Me quedé muda de asombro. Mi padre y María Chacón habían tenido un hijo, quién sabe cuándo, que murió sin salir de la infancia. Nunca había oído yo nada sobre tal niño ni nadie había pronunciado una sola palabra referente a él, como si su nombre y su existencia hubieran sido borrados por algún encantamiento. Pero mi buena memoria me hizo recordar un detalle muy pequeño del día que llegué por primera vez a aquella casa y entré en aquel despacho. Madre dijo entonces, tras conocer el ardid ingeniado para salvarme del matrimonio con el lamentable Domingo Rodríguez, que por mucho que me hiciera pasar por hijo de Esteban Nevares, yo nunca sería como... Y aquí se detuvo. Mi señor padre, entonces, se había levantado prestamente de la silla y se había hincado de hinojos ante ella, acariciándole el rostro. Sin duda, ambos tenían en mente el mismo pensamiento, pero nada dijeron entonces ni tampoco después. Ahora, sin embargo, la señora María hacía referencia a aquel doloroso recuerdo para conseguir que mi padre se aviniera a negociar con el ruin de Melchor de Osuna.

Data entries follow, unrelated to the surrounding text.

(* ===== verification/PoolProofs.v ===== *)
(** * What the pool promises: [src/server.rs]

    Selection answers with exactly the entry its strategy names; each operation
    that moves proxies is the event its contract names on a ledger of pooled and
    leased entries; eviction is exactly the health rule; the session map is
    bounded; a lease terminates. *)

From stdpp Require Import base list gmap gmultiset strings.
From Stdlib Require Import Ascii NArith ZArith Lia Sorted.
From S2P Require Import Prelude Bytes Text Float Net Types ProxyModel Pool.

(** ** Lemmas: the order *)

Definition connect_capable (e : Pooled) : Prop := is_Some (types (proxy e) !! Connect80).

#[export] Instance connect_capable_dec e : Decision (connect_capable e).
Proof. unfold connect_capable. apply _. Defined.

(** The order of [best_by_priority] as an integer lexicographic order. *)
Definition rank (pool : list Pooled) (prefer : bool) (i : nat) : Z * Z * nat :=
  let '(e, t) := priority (proxy (pool !!! i)) in
  (f_key e, f_key t, if decide (prefer = true /\ ~ connect_capable (pool !!! i)) then 1 else 0).

Lemma has_connect_capable pool prefer i :
  (if prefer && negb (has_connect pool i) then 1 else 0)
  = if decide (prefer = true /\ ~ connect_capable (pool !!! i)) then 1 else 0.
Proof.
  unfold has_connect, connect_capable. case_bool_decide; destruct prefer; cbn [andb negb];
    case_decide; intuition congruence.
Qed.

Definition rank_le (a b : Z * Z * nat) : Prop :=
  (a.1.1 < b.1.1 \/ (a.1.1 = b.1.1 /\
     (a.1.2 < b.1.2 \/ (a.1.2 = b.1.2 /\ (a.2 <= b.2)%nat))))%Z.

Lemma priority_cmp_rank pool prefer a b :
  priority_cmp pool prefer a b <> Gt <-> rank_le (rank pool prefer a) (rank pool prefer b).
Proof.
  unfold priority_cmp, rank, rank_le. rewrite !has_connect_capable.
  destruct (priority (proxy (pool !!! a))) as [ae at_].
  destruct (priority (proxy (pool !!! b))) as [be bt]. cbn [fst snd].
  unfold total_cmp.
  destruct (Z.compare_spec (f_key ae) (f_key be)), (Z.compare_spec (f_key at_) (f_key bt));
    cbn [cmp_then]; try (split; [lia|congruence]); try (split; [congruence|lia]).
  rewrite Nat.compare_ngt_iff. lia.
Qed.

Lemma priority_cmp_trans pool prefer a b c :
  priority_cmp pool prefer a b <> Gt -> priority_cmp pool prefer b c <> Gt ->
  priority_cmp pool prefer a c <> Gt.
Proof. rewrite !priority_cmp_rank. unfold rank_le. lia. Qed.

Lemma priority_cmp_total pool prefer a b :
  priority_cmp pool prefer a b = Gt -> priority_cmp pool prefer b a <> Gt.
Proof.
  intros H. rewrite priority_cmp_rank.
  assert (~ rank_le (rank pool prefer a) (rank pool prefer b)) as Hn
    by (rewrite <- priority_cmp_rank; congruence).
  unfold rank_le in *. lia.
Qed.

(** ** Lemmas: the tiers *)

Lemma lookup_total_Some (l : list Pooled) i e : l !! i = Some e -> l !!! i = e.
Proof. apply list_lookup_total_correct. Qed.

Lemma enum_filter_elem (f : nat * Pooled -> bool) (l : list Pooled) i :
  i ∈ (List.filter f (enumerate l)).*1 <-> exists e, l !! i = Some e /\ f (i, e) = true.
Proof.
  rewrite list_elem_of_fmap. split.
  - intros ([j e] & -> & [Hin Hf]%list_elem_of_In%filter_In). exists e. split; [|done].
    by apply elem_of_enumerate, list_elem_of_In.
  - intros (e & He & Hf). exists (i, e). split; [done|].
    apply list_elem_of_In, filter_In. split; [|done].
    by apply list_elem_of_In, elem_of_enumerate.
Qed.

Lemma filter_filter {A} (f g : A -> bool) l :
  List.filter f (List.filter g l) = List.filter (fun x => g x && f x) l.
Proof.
  induction l as [|x l IH]; simpl; [done|].
  destruct (g x); simpl; rewrite IH; done.
Qed.

Lemma tier_of_elem pool ctx ready i :
  i ∈ tier_of pool ctx ready <->
  exists e, pool !! i = Some e /\ serves (ctx_scheme ctx) e = true /\
            ready_at (ctx_now ctx) e = ready.
Proof.
  unfold tier_of. rewrite filter_filter, enum_filter_elem. simpl.
  by setoid_rewrite andb_true_iff; setoid_rewrite eqb_true_iff.
Qed.

(** The entries a selection may pick from: those serving the scheme that are
    ready, or, when none is, those that are benched. *)
Definition in_tier (pool : list Pooled) (sch : Scheme) (now : instant) (e : Pooled) : Prop :=
  serves sch e = true /\
  (ready_at now e = true \/
   forall e', e' ∈ pool -> serves sch e' = true -> ready_at now e' = false).

Lemma tier_elem pool ctx i :
  i ∈ tier pool ctx <->
  exists e, pool !! i = Some e /\ in_tier pool (ctx_scheme ctx) (ctx_now ctx) e.
Proof.
  unfold tier, in_tier. case_bool_decide as Hnil.
  - assert (forall e', e' ∈ pool -> serves (ctx_scheme ctx) e' = true ->
              ready_at (ctx_now ctx) e' = false) as Hnone.
    { intros e' [j Hj]%list_elem_of_lookup Hs.
      destruct (ready_at (ctx_now ctx) e') eqn:E; [|done]. exfalso.
      apply (not_elem_of_nil j). rewrite <- Hnil. apply tier_of_elem. eauto. }
    rewrite tier_of_elem. split; intros (e & He & Hs & Hr); [by eauto 10|].
    exists e. split_and!; try done. apply Hnone; [|done]. by eapply list_elem_of_lookup_2.
  - rewrite tier_of_elem. split; intros (e & He & Hs & Hr); [by eauto 10|].
    exists e. split_and!; try done. destruct Hr as [|Hr]; [done|].
    destruct (tier_of pool ctx true) as [|j l] eqn:E; [done|].
    assert (j ∈ tier_of pool ctx true) as Hj by (rewrite E; left).
    apply tier_of_elem in Hj as (e' & He' & Hs' & Hr').
    rewrite Hr in Hr'; [done| by eapply list_elem_of_lookup_2|done].
Qed.

Lemma tier_nil pool ctx :
  tier pool ctx = [] <-> forall e, e ∈ pool -> serves (ctx_scheme ctx) e = false.
Proof.
  split.
  - intros Hnil e He. destruct (serves _ e) eqn:Hs; [|done]. exfalso.
    apply list_elem_of_lookup in He as [i Hi].
    unfold tier in Hnil. case_bool_decide as Ht; [|by rewrite Hnil in Ht].
    destruct (ready_at (ctx_now ctx) e) eqn:Hr; apply (not_elem_of_nil i).
    + rewrite <- Ht. apply tier_of_elem. eauto.
    + rewrite <- Hnil. apply tier_of_elem. eauto.
  - intros Hnone. apply elem_of_nil_inv. intros i (e & He & Hs & _)%tier_elem.
    rewrite Hnone in Hs; [done|]. by eapply list_elem_of_lookup_2.
Qed.

Lemma connect_biased_sub pool t prefer i : i ∈ connect_biased pool t prefer -> i ∈ t.
Proof.
  unfold connect_biased. destruct prefer; simpl; [|done]. case_bool_decide; [done|].
  rewrite !list_elem_of_In. rewrite filter_In. tauto.
Qed.

Lemma connect_biased_nonempty pool t prefer : t <> [] -> connect_biased pool t prefer <> [].
Proof. unfold connect_biased. destruct prefer; simpl; [|done]. by case_bool_decide. Qed.

Lemma mod_lookup {A} (l : list A) n :
  l <> [] -> is_Some (l !! N.to_nat (n mod N.of_nat (length l))).
Proof.
  intros Hl. apply lookup_lt_is_Some_2.
  assert (length l <> 0) by (by destruct l).
  pose proof (N.mod_lt n (N.of_nat (length l))). lia.
Qed.

(** ** The strategies' choice, stated on its own *)

(** Ready at a time, and what a selection may answer with: an entry of the
    scheme that is ready, or, when none of the scheme is, any of the scheme. *)
Definition unblocked (now : instant) (e : Pooled) : Prop := forall t, blocked_until e = Some t -> (t <= now)%N.

Definition selectable (pool : list Pooled) (sch : Scheme) (now : instant) (e : Pooled) : Prop :=
  sch ∈ schemes (proxy e) /\
  (unblocked now e \/ forall e', e' ∈ pool -> sch ∈ schemes (proxy e') -> ~ unblocked now e').

Lemma ready_unblocked now e : ready_at now e = true <-> unblocked now e.
Proof.
  unfold ready_at, unblocked. destruct (blocked_until e) as [t|]; [|by split]. rewrite N.leb_le.
  split; [by intros Ht ? [= <-]|auto].
Qed.

Lemma serves_spec sch e : serves sch e = true <-> sch ∈ schemes (proxy e).
Proof. apply bool_decide_eq_true. Qed.

Lemma in_tier_selectable pool sch now e : in_tier pool sch now e <-> selectable pool sch now e.
Proof.
  unfold in_tier, selectable. rewrite serves_spec, ready_unblocked. setoid_rewrite serves_spec.
  by setoid_rewrite <-ready_unblocked; setoid_rewrite not_true_iff_false.
Qed.

#[export] Instance unblocked_dec now e : Decision (unblocked now e).
Proof. refine (cast_if (decide (ready_at now e = true))); by rewrite <-ready_unblocked. Defined.

#[export] Instance selectable_dec pool sch now e : Decision (selectable pool sch now e).
Proof.
  refine (cast_if (decide (sch ∈ schemes (proxy e) /\
    (unblocked now e \/ Forall (fun e' => sch ∈ schemes (proxy e') -> ~ unblocked now e') pool))));
    unfold selectable; by rewrite Forall_forall in *.
Defined.

(** An index whose entry satisfies a predicate. *)
Definition entry_at (P : Pooled -> Prop) (pool : list Pooled) (i : nat) : Prop :=
  exists e, pool !! i = Some e /\ P e.

#[export] Instance entry_at_dec P pool i `{forall e, Decision (P e)} : Decision (entry_at P pool i).
Proof.
  refine (match pool !! i as o return pool !! i = o -> _ with
          | Some e => fun E => cast_if (decide (P e))
          | None => fun E => right _
          end eq_refl); unfold entry_at; abstract naive_solver.
Defined.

—¿Me has oído, Esteban? —insistió madre.

—Te he oído, mujer —respondió él con voz triste.

—¿Y qué piensas hacer?

Mi padre, que ahora parecía más viejo y cansado que nunca, la miró haciendo leves gestos de asentimiento con la cabeza.

—Lo intentaré —concedió al cabo de unos instantes—, pero el de Osuna no cederá.

Madre se angustió

—¡Ofrécele los cuatrocientos doblones! Verás como no los desdeña. ¿Quién podría rechazar una fortuna así?

Él se encogió de hombros y, con esfuerzo, se puso despaciosamente en pie y se dirigió a la puerta.

—Vamos, Martín —me ordenó—. Tenemos que revisar la carga del jabeque. No quisiera que ocurriera una desgracia con tanta pólvora en las bodegas.

Madre, despertando de su vago ensueño, reaccionó al punto:

—¡Deberías entregarle las armas a Benkos y no tenerlas tantos días en el puerto de Santa Marta!

—¡Así lo haré! —repuso él desde el gran salón—. ¡Martín, te estoy esperando!

Hice el gesto de echar a correr pero me detuve en seco.